Figure 4. Convergence Monitor
This creates a new file named case.ep in your project directory containing the results of your calculation. You can view it using either Run→Start Postprocessor or Run→Postprocessor (VTK)... (Figure 5).
Figure 5. Viewing the Results
As you can see, several tools are available to help you visualize the results of your calculation.
Now that you have seen a basic example of running one of the tutorials, what else can Elmer do for you? The solver can handle solving linear systems. It can do this by using direct methods, through the LAPACK library, for example. You can use a set of Krylov subspace methods to do iterative solutions. In order to get rapid convergence though, you usually need to use some form of preconditioning. A class of iterative methods called multilevel methods are used for large linear systems. Elmer provides two options: geometric multigrid and algebraic multigrid.
More complex, and hence more physically accurate, problems tend to be nonlinear.
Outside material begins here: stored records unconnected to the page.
Lemma emits_now s P : emits s P (now_ sur).
Proof using. apply emits_st, grows_now. Qed.

Lemma emits_uid s P : emits s P (fresh_uid new_uid).
Proof using. apply emits_silent. intros p p' r [= <- <-]. by split; [apply rtc_refl|]. Qed.

Lemma emits_list_or_none {Sp St} `{!Resource Sp St, !Serde Bytes Sp St} s P :
  emits s P (list_or_none (Sp := Sp) (St := St) prefix sur).
Proof using Henv. unfold list_or_none. repeat emit. Qed.

Lemma emits_release s P m : emits s P (release_room prefix sur m).
Proof using Henv EtcdLaws0. unfold release_room. repeat emit. Qed.

Lemma emits_fail s P m why : emits s P (fail prefix sur m why).
Proof using Henv EtcdLaws0.
  unfold fail. apply emits_seq; [apply emits_now|intros at_]. repeat emit. apply emits_release.
Qed.

Lemma emits_unresolved s P m why : emits s P (unresolved prefix sur m why).
Proof using Henv EtcdLaws0.
  unfold unresolved. apply emits_seq; [apply emits_now|intros at_]. repeat emit.
Qed.

Lemma emits_confirm s P mine overcommit : emits s P (confirm prefix sur mine overcommit).
Proof using Henv.
  apply emits_silent. intros p p' r. unfold confirm, claim_holds.
  destruct (get _ _ _ _) as [w1 node] eqn:E1. destruct (list2 _ _ _) as [w2 seen] eqn:E2.
  intros [= <- <-]. apply grows_get in E1; [|done]. apply grows_list2 in E2; [|done].
  split; [along|done].
Qed.

Lemma emits_reachable s P : emits s P (fun p => reachable_anywhere prefix sur (p_nodes p) p).
Proof using Henv.
  intros p p' r Hs Hr.
  assert (He : emits s P (reachable_anywhere prefix sur (p_nodes p))) by (unfold reachable_anywhere; repeat emit).
  by eapply He.
Qed.

Lemma emits_reserve s P m v target : emits s P (reserve prefix sur new_uid m v target).
Proof using Henv EtcdLaws0.
  unfold reserve. apply emits_seq; [apply emits_now|intros at_]. apply emits_seq; [apply emits_uid|intros uid].
  repeat emit.
Qed.

Lemma emits_move s P uid from to names : emits s P (move_each prefix sur uid from to names).
Proof using Henv EtcdLaws0. induction names as [|n names IH]; simpl; repeat emit. apply IH. Qed.

Lemma emits_spec s P v : emits s P (spec_for prefix sur render v).
Proof using Henv.
  unfold spec_for. apply emits_seq; [apply emits_st, grows_volume_uids|intros refs]. repeat emit.
Qed.

Lemma emits_forget s P names node :
  (forall s' volume, evolves s s' -> P s' (node, NodeCommand.into_op (NodeCommand.ForgetVolume volume))) ->
  emits s P (forget_each prefix sur net names node).
Proof using Henv EtcdLaws0.
  intros HP. induction names as [|n names IH]; simpl; repeat emit; try apply IH.
  apply emits_dispatch; eauto.
Qed.

Lemma emits_open s P names node :
  (forall s' volume doc, evolves s s' -> P s' (node, NodeCommand.into_op (NodeCommand.ProvisionVolume volume doc))) ->
  emits s P (open_each prefix sur net render names node).
Proof using Henv EtcdLaws0.
  intros HP. induction names as [|n names IH]; simpl; [emit|].
  apply emits_seq; [emit|intros volume]. apply emits_seq; [apply emits_st, grows_volume_document|intros doc].
  repeat emit; try apply IH. apply emits_dispatch; eauto.
Qed.
End quiet_parts.

Section authorised_steps.
Context {D Bytes : Type} `{!Etcd D Bytes, !EtcdLaws D Bytes, !RawJson Bytes, !StatusJson}.
Context `{!Serde Bytes NodeSpec.t NodeStatus.t, !Serde Bytes VmSpec.t VmStatus.t, !Resource VmSpec.t VmStatus.t,
  !Serde Bytes VmMigrationSpec.t VmMigrationStatus.t, !Serde Bytes CapacityReservationSpec.t unit,
  !Serde Bytes VolumeSpec.t VolumeStatus.t, !Serde Bytes StoragePoolSpec.t StoragePoolStatus.t}.
Context (prefix : string) (sur : surroundings D) (net : peers) (Henv : lawful_env sur).
Context (assign : Vm -> list Candidate.t -> option string) (render : value -> string)
  (payload_json : string -> result string value) (new_uid : nat -> string).
Context (timeouts : Timeouts.t) (s0 : D) (m : VmMigration) (v : Vm).
Abbreviation auth := (authorised prefix sur net timeouts s0 m v).
Abbreviation quits := (given_up prefix sur net timeouts s0 m v).

Lemma landed_later {Sp St} `{!Resource Sp St, !Serde Bytes Sp St} (o o' : Object Sp St) s s' :
  landed prefix sur s0 o o' s -> evolves s s' -> landed prefix sur s0 o o' s'.
Proof using. intros (w & w' & ? & ? & ?) ?. exists w, w'. split_and!; [done..|along]. Qed.

Lemma landed_now {Sp St} `{!Resource Sp St, !Serde Bytes Sp St} (o o' : Object Sp St) w w' :
  evolves s0 (db w) -> update prefix sur o w = (w', Ok o') -> landed prefix sur s0 o o' (db w').
Proof using. intros. exists w, w'. split_and!; [done..|by apply rtc_refl]. Qed.

Lemma given_up_later target s s' record : quits target s record -> evolves s s' -> quits target s' record.
Proof using.
  intros Hq Hs. destruct Hq.
  - by apply given_up_cancelled.
  - eapply given_up_unprepared; eauto using landed_later.
  - by eapply given_up_late.
  - eapply given_up_declined; eauto using landed_later.
    match goal with Hd : declined _ _ _ _ _ _ _ |- _ => destruct Hd as (p & p' & e & x & ? & ? & ? & ?) end. exists p, p', e, x. split_and!; [done..|along].
  - by eapply given_up_still_here.
Qed.

Lemma emits_tear_down s target record' why :
  (forall s', evolves s s' -> auth s' (target, NodeCommand.into_op (cleanup record' v false))) ->
  emits s auth (tear_down prefix sur net record' v target why).
Proof using Henv EtcdLaws0.
  intros HP. unfold tear_down. repeat emit.
  - by apply emits_dispatch.
  - apply emits_fail; done.
  - apply emits_unresolved; done.
Qed.

Lemma emits_abandon s target record why :
  evolves s0 s -> quits target s record -> emits s auth (abandon prefix sur net record v target why).
Proof using Henv EtcdLaws0.
  intros Hs Hq. unfold abandon.
  destruct (is_some (VmMigrationStatus.migration_id (status record))) eqn:Eid; simpl;
    [|apply emits_unresolved; done].
  destruct (VmMigrationStatus.cancelling (status record)) eqn:Ec; simpl.
  - apply emits_tear_down. intros s' Hs'. eapply may_tear_down; eauto using given_up_later.
  - apply emits_write; [by apply grows_update|]. intros w w' [record'|e] Hw Hu; [|repeat emit].
    pose proof (grows_update _ _ Henv _ _ _ _ Hu) as Hg.
    apply emits_tear_down. intros s' Hs'. eapply may_tear_down; [|done|].
    + eapply given_up_later; [done|]. along.
    + right. eapply landed_later; [|done]. apply (landed_now _ _ w w'); [along|done].
Qed.

Lemma emits_build s source target at_ claimed :
  evolves s0 s -> migration_kind m = VmMigrationPhaseKind.Pending ->
  landed prefix sur s0 (Edit.claim m v source target at_) claimed s ->
  emits s auth (build_destination prefix sur net render payload_json m claimed v target).
Proof using Henv EtcdLaws0.
  intros Hs Hk Hl.
  assert (Ha : forall why, emits s auth (abandon prefix sur net claimed v target why)).
  { intros why. apply emits_abandon; [done|]. by eapply given_up_unprepared. }
  unfold build_destination. apply emits_seq.
  { emit. apply emits_open; [done|]. intros s' volume doc Hs'. eapply may_open; eauto using landed_later. }
  intros [[]|e]; [|apply Ha]. apply emits_seq; [emit; by apply emits_spec|].
  intros [doc|e]; [|apply Ha]. apply emits_seq.
  { emit. apply emits_seq; [|intros payload; repeat emit].
    apply emits_dispatch; [done|]. intros s' Hs'. eapply may_prepare; eauto using landed_later. }
  intros [peer|e]; [|apply Ha]. apply emits_seq; [apply emits_now|intros]. repeat emit.
Qed.

Lemma emits_confirmed s overcommit source target mine :
  evolves s0 s -> migration_kind m = VmMigrationPhaseKind.Pending ->
  emits s auth (confirm_and_claim prefix sur net render payload_json overcommit m v source target mine).
Proof using Henv EtcdLaws0.
  intros Hs Hk. unfold confirm_and_claim. apply emits_seq; [by apply emits_confirm|].
  intros [[]|why]; [|by apply emits_fail|emit].
  unfold claim_attempt.
  apply emits_seq; [apply emits_now|intros at_]. apply emits_write; [by apply grows_update|].
  intros w w' [claimed|e] Hw Hu; [|repeat emit].
  pose proof (grows_update _ _ Henv _ _ _ _ Hu) as Hg.
  apply (emits_build _ source target at_); [along|done|].
  apply (landed_now _ _ w w'); [along|done].
Qed.

Lemma emits_prepare s held overcommit :
  evolves s0 s -> migration_kind m = VmMigrationPhaseKind.Pending ->
  emits s auth (prepare prefix sur net assign render payload_json new_uid held overcommit m v).
Proof using Henv EtcdLaws0.
  intros Hs Hk. unfold prepare. repeat first [by apply emits_fail | by apply emits_confirmed
    | by apply emits_list_or_none | by apply emits_reserve | by apply emits_reachable | emit].
Qed.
This nonlinearity may be as simple as what you see in the full equation for pendulum motion to the Navier-Stokes equations for fluid flow to the equations of General Relativity. Elmer deals with nonlinear systems by first linearizing the equations at each iteration step. How the equations are linearized depends on exactly which solver method is being used. For example, the Navier-Stokes solver can use either the Picard linearization or the Newton linearization.
There are methods for solving time-dependent systems. First-order time derivatives can be discretized using either the Crank-Nicolson method or the Backward Differences Formulae. You also can solve eigenvalue problems with Elmer. These tend to crop up in structural analysis problems, including factors like elasticity and damping.
For really large problems, you likely will want to look into running your computation in parallel. Elmer uses MPI as the parallelization technique, along with domain decomposition as the method of dividing up the work. The first step is to take the mesh and subdivide it into chunks or partitions, which, depending on the actual calculation to perform, will divide the load evenly across all the CPUs. These chunks then are sent out to individual CPUs, and the calculation is done. At the end of the run, the results are combined back into a single result. Because of the work involved in partitioning and so forth, most users likely will take advantage of ElmerGUI's parallelization tool.
The last of Elmer's selling points is its modular nature. The solver is written in FORTRAN 90. This means if you want to add your own user functions or a complete solver, it is simply a matter of writing a FORTRAN module and including it in Elmer. The main Elmer site provides good documentation covering the steps involved.
Hopefully, this introduction has given you some ideas of what you can do with Elmer. If you are studying multiphysics problems, Elmer probably is a very good tool to learn. It also might be a good tool to introduce in a numerical physics course, because you can model so much. If you do end up using it in your research or studies, I would love to hear about it.